■ What you need to do:
Search the listing below for the string "city" and copy every line where it occurs.

■ Records for this task:
(** * Handmade by Rama API: a shallow embedding of [schemas.py] and [main.py]

    The development follows the two source files.  Python values are
    modelled as the code has them: [str] as [string] (a character is a
    code point below 256), [int] as [Z], the two-valued results of a
    handler (a value, or a raised exception) as [result], documents of a
    collection as records whose optional keys are the ones the code reads
    with [dict.get], and a collection as the list of its documents in
    storage order. *)

From Stdlib Require Import Strings.String Strings.Ascii.
From Stdlib Require Import Lists.List.
From Stdlib Require Import ZArith.ZArith QArith.QArith QArith.Qround.
From Stdlib Require Import Floats.SpecFloat.
From Stdlib Require Import Arith.PeanoNat Bool.Bool.
From Stdlib Require Import micromega.Lia.
From Stdlib Require Import Sorting.Permutation Sorting.Sorted.
Import ListNotations.

Local Open Scope list_scope.
Local Open Scope string_scope.

(** ** Exceptions and results *)

(** The exceptions the two files can raise.  [HTTPException] is the only
    one the handlers raise on purpose; the others escape from a library
    call ([ValueError] from a field validator, [ValidationError] from a
    schema constructor, [InvalidId] from [bson.ObjectId], [InvalidDocument]
    from the store's client when a value of a document has no encoding). *)
Inductive exn : Type :=
| ValueError (msg : string)
| ValidationError (field : string)
| InvalidId (oid : string)
| InvalidDocument (key : string)
| HTTPException (code : nat) (detail : string).

Inductive result (A : Type) : Type :=
| Ok (a : A)
| Raise (e : exn).

Arguments Ok {A} a.
Arguments Raise {A} e.

Definition bind {A B : Type} (r : result A) (k : A -> result B) : result B :=
  match r with
  | Ok a => k a
  | Raise e => Raise e
  end.

Notation "x <- r ;; k" := (bind r (fun x => k))
  (at level 61, r at next level, right associativity).

Definition is_ok {A : Type} (r : result A) : bool :=
  match r with Ok _ => true | Raise _ => false end.

(** The status line the framework answers with when a handler raises:
    an [HTTPException] carries its own code, every other exception that
    leaves a handler is an internal server error. *)
Definition http_status (e : exn) : nat :=
  match e with
  | HTTPException code _ => code
  | _ => 500
  end.

Definition client_error (e : exn) : bool :=
  (400 <=? http_status e)%nat && (http_status e <? 500)%nat.

(** ** Python strings *)

Module PyStr.

(** [str.isspace] on the code points below 256: tab to carriage return,
    the four separators 0x1c..0x1f, space, NEL and no-break space. *)
Definition is_space (c : ascii) : bool :=
  let n := nat_of_ascii c in
  ((9 <=? n) && (n <=? 13) || (28 <=? n) && (n <=? 32)
   || (n =? 133) || (n =? 160))%nat.

Fixpoint lstrip (s : string) : string :=
  match s with
  | String c s' => if is_space c then lstrip s' else s
  | EmptyString => EmptyString
  end.

Fixpoint rstrip (s : string) : string :=
  match s with
  | String c s' =>
      match rstrip s' with
      | EmptyString => if is_space c then EmptyString else String c EmptyString
      | r => String c r
      end
  | EmptyString => EmptyString
  end.

(** [v.strip()] *)
Definition strip (s : string) : string := rstrip (lstrip s).

(** [len(v)] *)
Definition len (v : string) : nat := String.length v.

(** [v.startswith(p)] *)
Definition startswith (v p : string) : bool := String.prefix p v.

(** [v[1:]] *)
Definition tail (v : string) : string :=
  match v with
  | String _ v' => v'
  | EmptyString => EmptyString
  end.

Definition is_digit (c : ascii) : bool :=
  let n := nat_of_ascii c in ((48 <=? n) && (n <=? 57))%nat.

Fixpoint all_digits (s : string) : bool :=
  match s with
  | String c s' => is_digit c && all_digits s'
  | EmptyString => true
  end.

Definition first (s : string) : option ascii :=
  match s with String c _ => Some c | EmptyString => None end.

Fixpoint last (s : string) : option ascii :=
  match s with
  | EmptyString => None
  | String c EmptyString => Some c
  | String _ s' => last s'
  end.

(** The lower-case form of an ASCII letter; other characters are kept. *)
Definition lower (c : ascii) : ascii :=
  let n := nat_of_ascii c in
  if ((65 <=? n) && (n <=? 90))%nat then ascii_of_nat (n + 32) else c.

Fixpoint lower_str (s : string) : string :=
  match s with
  | String c s' => String (lower c) (lower_str s')
  | EmptyString => EmptyString
  end.

(** A string that neither starts nor ends with white space. *)
Definition trimmed (s : string) : Prop :=
  (forall c, first s = Some c -> is_space c = false) /\
  (forall c, last s = Some c -> is_space c = false).

End PyStr.

(** ** Numbers *)

(** A Python [float] is modelled by the rational it denotes.  The only
    float arithmetic of the program is [usd * rate] in [seed_products], with
    [usd] one of 2.5 and 1.5 and [rate] an [int]: in binary64 that product
    is exact as long as [5 * |rate| < 2^53], which is why the statements
    about it bound the rate by [rate_exact]. *)
Definition float := Q.

Definition rate_exact : Z := 2 ^ 50.

(** [int(x)] on a float: truncation toward zero. *)
Definition int_of_float (x : float) : Z := Z.quot (Qnum x) (Zpos (Qden x)).

(** [x * n] with [x] a float and [n] an int. *)
Definition float_mul_int (x : float) (n : Z) : float := Qmult x (inject_Z n).

(** [round(x)] as Python has it (and as the specification names it):
    the nearest integer, a tie going to the even neighbour. *)
Definition py_round (x : float) : Z :=
  let f := Qfloor x in
  let twice := Qminus (Qmult (inject_Z 2) x) (inject_Z (2 * f)) in
  match Qcompare twice (inject_Z 1) with
  | Lt => f
  | Gt => (f + 1)%Z
  | Eq => if Z.even f then f else (f + 1)%Z
  end.

(** Rounding with ties away from zero, the other common reading of "round"
    (on non-negative numbers). *)
Definition round_half_up (x : float) : Z :=
  Qfloor (Qplus x (1 # 2)).

(** The same product in IEEE 754 binary64, the format of a Python float,
    to check the rational model against: [usd] is [halves / 2]. *)
Module Binary64.
Definition prec : Z := 53.
Definition emax : Z := 1024.

(** [float(n)] *)
Definition of_int (n : Z) : spec_float :=
  binary_normalize prec emax n 0 false.

(** The float [halves / 2]. *)
Definition of_halves (halves : Z) : spec_float :=
  binary_normalize prec emax halves (-1) false.

(** [int(x)]; [None] on an infinity or a NaN, where Python raises. *)
Definition to_int (x : spec_float) : option Z :=
  match x with
  | S754_zero _ => Some 0%Z
  | S754_finite s m e =>
      let a := if (0 <=? e)%Z then (Zpos m * 2 ^ e)%Z
               else Z.quot (Zpos m) (2 ^ (- e)) in
      Some (if s then (- a)%Z else a)
  | S754_infinity _ | S754_nan => None
  end.

(** [int(usd * rate)] *)
Definition price_syp (halves rate : Z) : option Z :=
  to_int (SFmul prec emax (of_halves halves) (of_int rate)).
End Binary64.

Definition datetime := nat.
Definition date := nat.

(** ** bson.ObjectId *)

Module Bson.
Import PyStr.

Definition is_hex (c : ascii) : bool :=
  let n := nat_of_ascii c in
  ((48 <=? n) && (n <=? 57) || (65 <=? n) && (n <=? 70)
   || (97 <=? n) && (n <=? 102))%nat.

Fixpoint all_hex (s : string) : bool :=
  match s with
  | String c s' => is_hex c && all_hex s'
  | EmptyString => true
  end.

(** An ObjectId is twelve bytes; it is kept as the 24 lower-case
    hexadecimal digits [str] prints. *)
Inductive ObjectId : Type := Oid (hex : string).

(** [ObjectId.is_valid(s)] on a [str], as the library documents it:
    24 hexadecimal digits.  (The library is more lenient on one point that
    is left out here: in a string of 24 characters it also lets white space
    stand between two bytes, and then builds an identifier of fewer than
    twelve bytes, which no document of the store carries.  On every other
    string, the ones of another length among them, this is what the library
    does.) *)
Definition is_valid (s : string) : bool :=
  (len s =? 24)%nat && all_hex s.

(** [ObjectId(s)]: raises [InvalidId] on a string that is not valid. *)
Definition ObjectId_of (s : string) : result ObjectId :=
  if is_valid s then Ok (Oid (lower_str s)) else Raise (InvalidId s).

(** [str(oid)] *)
Definition str (o : ObjectId) : string :=
  match o with Oid h => h end.

Definition eqb (a b : ObjectId) : bool := String.eqb (str a) (str b).

End Bson.

(** A value of a dictionary key that the code stores either as a [str]
    or as an [ObjectId] (the [product_id] of an order item). *)
Inductive pyval : Type :=
| VStr (s : string)
| VOid (o : Bson.ObjectId).

(** ** schemas.py *)

Module Schemas.
Import PyStr.

Definition CategoryLiteral : list string :=
  ["necklaces"; "bracelets"; "earrings"; "rings"].

Definition OrderStatus : list string :=
  ["Pending COD"; "Pending"; "Confirmed"; "On Delivery"; "Delivered";
   "Canceled"].

(** [x in xs] on strings. *)
Definition str_in (x : string) (xs : list string) : bool :=
  existsb (String.eqb x) xs.

Definition phone_error : exn :=
  ValueError "Phone must be in Syrian format starting with +963 or 09".

(** [Address.validate_phone] *)
Definition validate_phone (v : string) : result string :=
  let v := strip v in
  if startswith v "+963" && ((len v =? 12) || (len v =? 13))%nat then
    Ok v
  else if startswith v "09" && (len v =? 10)%nat then
    Ok ("+963" ++ tail v)
  else
    Raise phone_error.

(** The two shapes the validator lets through, as it tests them. *)
Definition intl_shape (v : string) : Prop :=
  startswith v "+963" = true /\ (len v = 12 \/ len v = 13)%nat.

Definition local_shape (v : string) : Prop :=
  startswith v "09" = true /\ len v = 10%nat.

(** The two shapes in the words of the specification: a Syrian number is
    [09] followed by eight digits, or [+963] followed by nine digits. *)
Definition spec_phone_shape (s : string) : bool :=
  (startswith s "09" && (len s =? 10)%nat && all_digits (tail s))
  || (startswith s "+963" && (len s =? 13)%nat && all_digits (tail s)).

(** A field validator that raises makes the constructor of the model
    raise a [ValidationError] naming the field. *)
Definition field {A : Type} (name : string) (r : result A) : result A :=
  match r with
  | Ok a => Ok a
  | Raise _ => Raise (ValidationError name)
  end.

Definition check (name : string) (b : bool) : result unit :=
  if b then Ok tt else Raise (ValidationError name).

Module Address.
Record t : Type := mk {
  id : option string;
  full_name : string;
  phone : string;
  city : string;
  street : string;
  notes : option string;
}.

(** [Address(full_name=.., phone=.., city=.., street=.., notes=..)] *)
Definition make (id : option string) (full_name phone city street : string)
    (notes : option string) : result t :=
  p <- field "phone" (validate_phone phone) ;;
  Ok (mk id full_name p city street notes).
End Address.

Module User.
Record t : Type := mk {
  phone : string;
  name : string;
  addresses : list Address.t;
  is_active : bool;
}.

(** [User(phone=.., name=.., addresses=..)]: no validator on any field,
    [is_active] takes its default. *)
Definition make (phone name : string) (addresses : list Address.t) : t :=
  mk phone name addresses true.
End User.

Module Product.
Record t : Type := mk {
  name : string;
  description : option string;
  category : string;
  price_syp : Z;
  price_usd : float;
  images : list string;
  featured : bool;
  new_arrival : bool;
  in_stock : bool;
}.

■ Solution to this problem:
  city : string;
(** [Address(full_name=.., phone=.., city=.., street=.., notes=..)] *)
Definition make (id : option string) (full_name phone city street : string)
  Ok (mk id full_name p city street notes).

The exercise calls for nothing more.